● **WHAT TO PRODUCE**: Below are records; reproduce exactly the lines from the one that has "q => mret q" through the one that has "q ← open_question_for_dispatch dispatch_id;", ends included, and nothing more.

Collected data
:::::
(* ===== verification/GateService.v ===== *)
(** * The gate's commands — [app/gate/service.py] and [app/gate/questions.py]

    [GateRoundService] and [GateQuestionService] over the store: each command is
    the reads, checks and store calls of its method, and each store call is one
    transaction.  Readings of the clock and minted ULIDs are arguments.  The
    notifier is a port: what it answers may depend on the calls made so far. *)

From S2P Require Import Prelude Chars Gate GateRows GateStore GateRender.
Import SqliteGateStore.

Module GateRoundService.

Definition _require_round (round_id : string) : M gate GateRound :=
  round ← get_round round_id;
  match round with
  | None => raise (GateError "no such round")
  | Some r => mret r
  end.

Definition require_run (run_id : string) : M gate GateRun :=
  run ← get_run run_id;
  match run with
  | None => raise (GateError "no such run")
  | Some r => mret r
  end.

Definition open_run (new_id : string) (now : Z) (wp lane owner_conversation : string)
    (owner_epoch max_rounds : Z) (workflow_source_sha input_sha : string) : M gate GateRun :=
  lift_outcome (validate_max_rounds max_rounds) ;;
  SqliteGateStore.open_run new_id now wp lane owner_conversation owner_epoch max_rounds
    workflow_source_sha input_sha.

(** The reads of [open_round], up to the call of the store. *)
Definition may_open_round (run_id : string) : M gate () :=
  run ← require_run run_id;
  if negb (bool_decide (rn_state run = RUN_OPEN)) then raise (GateError "run is not open") else
  rounds ← rounds_for_run run_id;
  let existing := filter (λ r, gr_state r ≠ ROUND_ABANDONED) rounds in
  if rn_max_rounds run <=? Z.of_nat (length existing) then raise (GateError "max_rounds reached")
  else mret ().

Definition open_round (new_id : string) (now : Z) (run_id : string) (build_inputs : ArtifactManifest)
    (execution_target : ExecutionTarget) (predecessor_round_id : option string)
    (test_command evidence_tier : string) (generation : Z) : M gate GateRound :=
  may_open_round run_id ;;
  SqliteGateStore.open_round new_id now run_id build_inputs execution_target predecessor_round_id
    test_command evidence_tier generation.

Definition freeze_review_snapshot (round_id : string) (snapshot : ArtifactManifest) : M gate GateRound :=
  round ← _require_round round_id;
  match gr_review_snapshot round with
  | Some _ => raise (GateError "already frozen")
  | None =>
      lift_outcome (next_round_state (gr_state round) ROUND_BUILT) ;;
      SqliteGateStore.freeze_review_snapshot round_id snapshot (gr_row_version round)
  end.

Definition begin_adjudication (now : Z) (round_id : string) : M gate GateRound :=
  round ← _require_round round_id;
  lift_outcome (next_round_state (gr_state round) ROUND_ADJUDICATING) ;;
  transition_round round_id ROUND_ADJUDICATING (gr_row_version round) now.

Definition verdict_state (verdict_yes : bool) : RoundState :=
  if verdict_yes then ROUND_YES else ROUND_NO.

Definition settle_adjudication (now : Z) (round_id : string) (verdict_yes : bool)
    (subject_sha report_bytes_sha verdict_report_sha : string) : M gate GateRound :=
  round ← _require_round round_id;
  let target := verdict_state verdict_yes in
  lift_outcome (next_round_state (gr_state round) target) ;;
  stamped ← set_round_report round_id subject_sha report_bytes_sha verdict_report_sha
              (gr_row_version round);
  transition_round round_id target (gr_row_version stamped) now.

Definition accept_round (round_id declared_subject_sha declared_report_bytes_sha
    cas_report_bytes_sha : string) : M gate () :=
  round ← _require_round round_id;
  lift_outcome (may_accept_round round declared_subject_sha declared_report_bytes_sha
                  cas_report_bytes_sha).

Definition abandon_run (run_id : string) : M gate GateRun :=
  run ← require_run run_id;
  lift_outcome (next_run_state (rn_state run) RUN_ABANDONED) ;;
  transition_run run_id RUN_ABANDONED (rn_row_version run).

Definition close_run (run_id : string) (verdict_yes : bool) : M gate GateRun :=
  run ← require_run run_id;
  let target := if verdict_yes then RUN_CLOSED_YES else RUN_CLOSED_NO in
  lift_outcome (next_run_state (rn_state run) target) ;;
  transition_run run_id target (rn_row_version run).

Definition record_dispatch (d : Dispatch) : M gate Dispatch := SqliteGateStore.record_dispatch d.
Definition record_effect_intent (i : EffectIntent) : M gate EffectIntent :=
  SqliteGateStore.record_effect_intent i.
Definition record_effect_result (r : EffectResult) : M gate EffectResult :=
  SqliteGateStore.record_effect_result r.

Definition raise_finding (new_id : string) (now : Z) (raised_in_round : string) (severity : Severity)
    (statement : string) : M gate OpenFinding :=
  SqliteGateStore.raise_finding new_id now raised_in_round severity statement.

Definition close_finding (finding_id : string) (d : Disposition) : M gate OpenFinding :=
  lift_outcome (validate_disposition d) ;;
  append_disposition finding_id d.

Definition set_consumer_coverage (round_id : string) (c : ConsumerCoverage) : M gate () :=
  SqliteGateStore.set_consumer_coverage round_id c.

Definition claim_ownership (new_id : string) (now : Z) (prior_conversation new_conversation : string)
    (new_epoch : Z) (client_request_id claimed_by : string) (run_id : option string)
    : M gate ClaimOwnershipResult :=
  SqliteGateStore.claim_ownership new_id now prior_conversation new_conversation new_epoch run_id
    client_request_id claimed_by.

Definition project_round (round_id : string) : M gate (option RoundProjection) :=
  SqliteGateStore.project_round round_id.

Definition run_effective_state (run_id : string) : M gate RunState :=
  run ← require_run run_id;
  if negb (bool_decide (rn_state run = RUN_OPEN)) then mret (rn_state run) else
  rounds ← rounds_for_run run_id;
  dispatch_states ← for_each rounds [] (λ acc r,
    p ← SqliteGateStore.project_round (gr_round_id r);
    mret (match p with None => acc | Some p => acc ++ (dp_state <$> rp_dispatches p) end));
  mret (if run_awaiting_answer dispatch_states then RUN_AWAITING_ANSWER else RUN_OPEN).

End GateRoundService.

(** ** Questions *)

(** One call of [QuestionNotifier.notify]. *)
Record notice_call := {
  nc_question : RoundQuestion;
  nc_kind : string;
  nc_classification : string;
  nc_lines : list string;
}.

(** The store, and the calls made to the notifier, oldest first. *)
Record desk := { dk_gate : gate; dk_notified : list notice_call }.
Definition set_dk_gate (g : gate) (d : desk) : desk := {| dk_gate := g; dk_notified := dk_notified d |}.
Definition on_gate {A} (m : M gate A) : M desk A := zoom dk_gate set_dk_gate m.

Module GateQuestionService.

Definition OPEN_STATES : list QuestionState := [Q_PENDING; Q_ESCALATED].

(** A second, in microseconds: [timedelta(seconds=int(expires_in_s))]. *)
Definition seconds (s : Z) : Z := s * 1000000.

Section Service.
(** [None] is no notifier wired; [repr] is the text of an exception. *)
Context (notifier : option (list notice_call → notice_call → outcome (option string))).
Context (repr : exn → string).

Definition _ensure_dispatch (dispatch_id position : string) (round_id : option string) : M gate () :=
  d ← lift_outcome (construct Dispatch_valid "Dispatch"
    {| dp_dispatch_id := dispatch_id; dp_round_id := round_id; dp_role := OTHER;
       dp_position := position; dp_routing_revision := ""; dp_conversation_id := None;
       dp_terminal_incarnation := None; dp_request_id := dispatch_id; dp_effect_id := None;
       dp_pins := []; dp_brief_blob_sha := ""; dp_state := PREPARED; dp_outcome := None |});
  ensure_dispatch d ;; mret ().

Definition _identity (q : RoundQuestion) : M gate IdentityRef :=
  let made who context := lift_outcome (construct IdentityRef_valid "IdentityRef"
    {| id_who := who; id_context := context; id_ref := rq_question_id q |}) in
  match rq_round_id q with
  | None => made "cao-gate"%string ""%string
  | Some round_id =>
      p ← project_round round_id;
      match p with
      | None => made "cao-gate"%string ""%string
      | Some p => made (rn_lane (rp_run p))
                    (rn_wp (rp_run p) +:+ " r" +:+ pretty (gr_round_no (rp_round p)))
      end
  end.

(** [self._notifier.notify(..)] *)
Definition notify_port (f : list notice_call → notice_call → outcome (option string))
    (c : notice_call) : M desk (option string) := λ d,
  ({| dk_gate := dk_gate d; dk_notified := dk_notified d ++ [c] |}, f (dk_notified d) c).

Definition _notify (settled_at : Z) (q : RoundQuestion) (kind : EnvelopeKind) : M desk () :=
  match notifier with
  | None => mret ()
  | Some f =>
      identity ← on_gate (_identity q);
      envelope ← lift_outcome (
        if bool_decide (kind = KIND_QUESTION) then render_question_envelope q identity ""
        else render_anomaly_envelope q identity);
      let c := {| nc_question := q; nc_kind := EnvelopeKind_value kind;
                  nc_classification := NoticeClass_value (ce_classification envelope);
                  nc_lines := ce_lines envelope |} in
      reply ← catch (r ← notify_port f c; mret (inl r)) (λ e, mret (inr e));
      match reply with
      | inr e => on_gate (mark_notice_failed (rq_question_id q) (repr e))
      | inl None => on_gate (mark_notice_failed (rq_question_id q) "notifier returned no id")
      | inl (Some msg_id) => on_gate (mark_notice_sent (rq_question_id q) msg_id settled_at)
      end
  end.

Definition ask (new_id : string) (now settled_at : Z) (dispatch_id question client_request_id
    owner_conversation : string) (owner_epoch : Z) (round_id : option string)
    (options : list string) (blocking : bool) (expires_in_s : Z)
    (continuation_kind : ContinuationKind) (continuation_ref : string)
    (answer_schema default_answer position : option string) : M desk (RoundQuestion * bool) :=
  let expires_at := now + seconds expires_in_s in
  lift_outcome (validate_ask blocking default_answer question now expires_at) ;;
  match position with
  | None => mret ()
  | Some position => on_gate (_ensure_dispatch dispatch_id position round_id)
  end ;;
  asked ← on_gate (ask_question new_id dispatch_id round_id client_request_id owner_conversation
    owner_epoch continuation_kind
    (if nonempty continuation_ref then continuation_ref else dispatch_id) question options blocking
    now expires_at answer_schema default_answer);
  let '(record, replayed) := asked in
  (if (replayed : bool) then mret () else _notify settled_at record KIND_QUESTION) ;;
  mret (record, replayed).

Definition answer (new_id : string) (now : Z) (question_id answer_ answered_by client_request_id
    caller_conversation : string) (caller_epoch : Z) : M desk (RoundQuestion * QuestionAnswer) :=
  on_gate (answer_question new_id question_id answer_ answered_by client_request_id
    caller_conversation caller_epoch now).

Definition escalate (now settled_at : Z) (question_id : string) : M desk RoundQuestion :=
  record ← on_gate (escalate_question question_id now);
  _notify settled_at record KIND_QUESTION ;;
  mret record.

Definition consume_answer (now : Z) (answer_event_id : string) : M desk () :=
  on_gate (mark_answer_consumed answer_event_id now).

(** [settled_at i] is the clock when the notice of question [i] is settled. *)
Definition sweep_expired (now : Z) (settled_at : string → Z) : M desk (list RoundQuestion) :=
  expired ← on_gate (expire_due_questions now);
  for_each expired () (λ _ record, _notify (settled_at (rq_question_id record)) record KIND_CONDITION) ;;
  mret expired.

Definition get (question_id : string) : M gate (option RoundQuestion) := get_question question_id.

Definition require (question_id : string) : M gate RoundQuestion :=
  record ← get_question question_id;
  match record with
  | None => raise (refusal QUESTION_NOT_FOUND)
  | Some q => mret q
  end.

Definition list_open (owner_conversation : option string) (states : list QuestionState)
    (round_id : option string) (limit : Z) : M gate (list RoundQuestion) :=
  questions_for_owner owner_conversation states round_id limit.

Definition is_suspended (dispatch_id : string) : M gate bool :=
  q ← open_question_for_dispatch dispatch_id;
  mret (match q with None => false | Some _ => true end).

End Service.
End GateQuestionService.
:::::
● **RESULT FOR THIS EXERCISE**:
  | Some q => mret q
  end.

Definition list_open (owner_conversation : option string) (states : list QuestionState)
    (round_id : option string) (limit : Z) : M gate (list RoundQuestion) :=
  questions_for_owner owner_conversation states round_id limit.

Definition is_suspended (dispatch_id : string) : M gate bool :=
  q ← open_question_for_dispatch dispatch_id;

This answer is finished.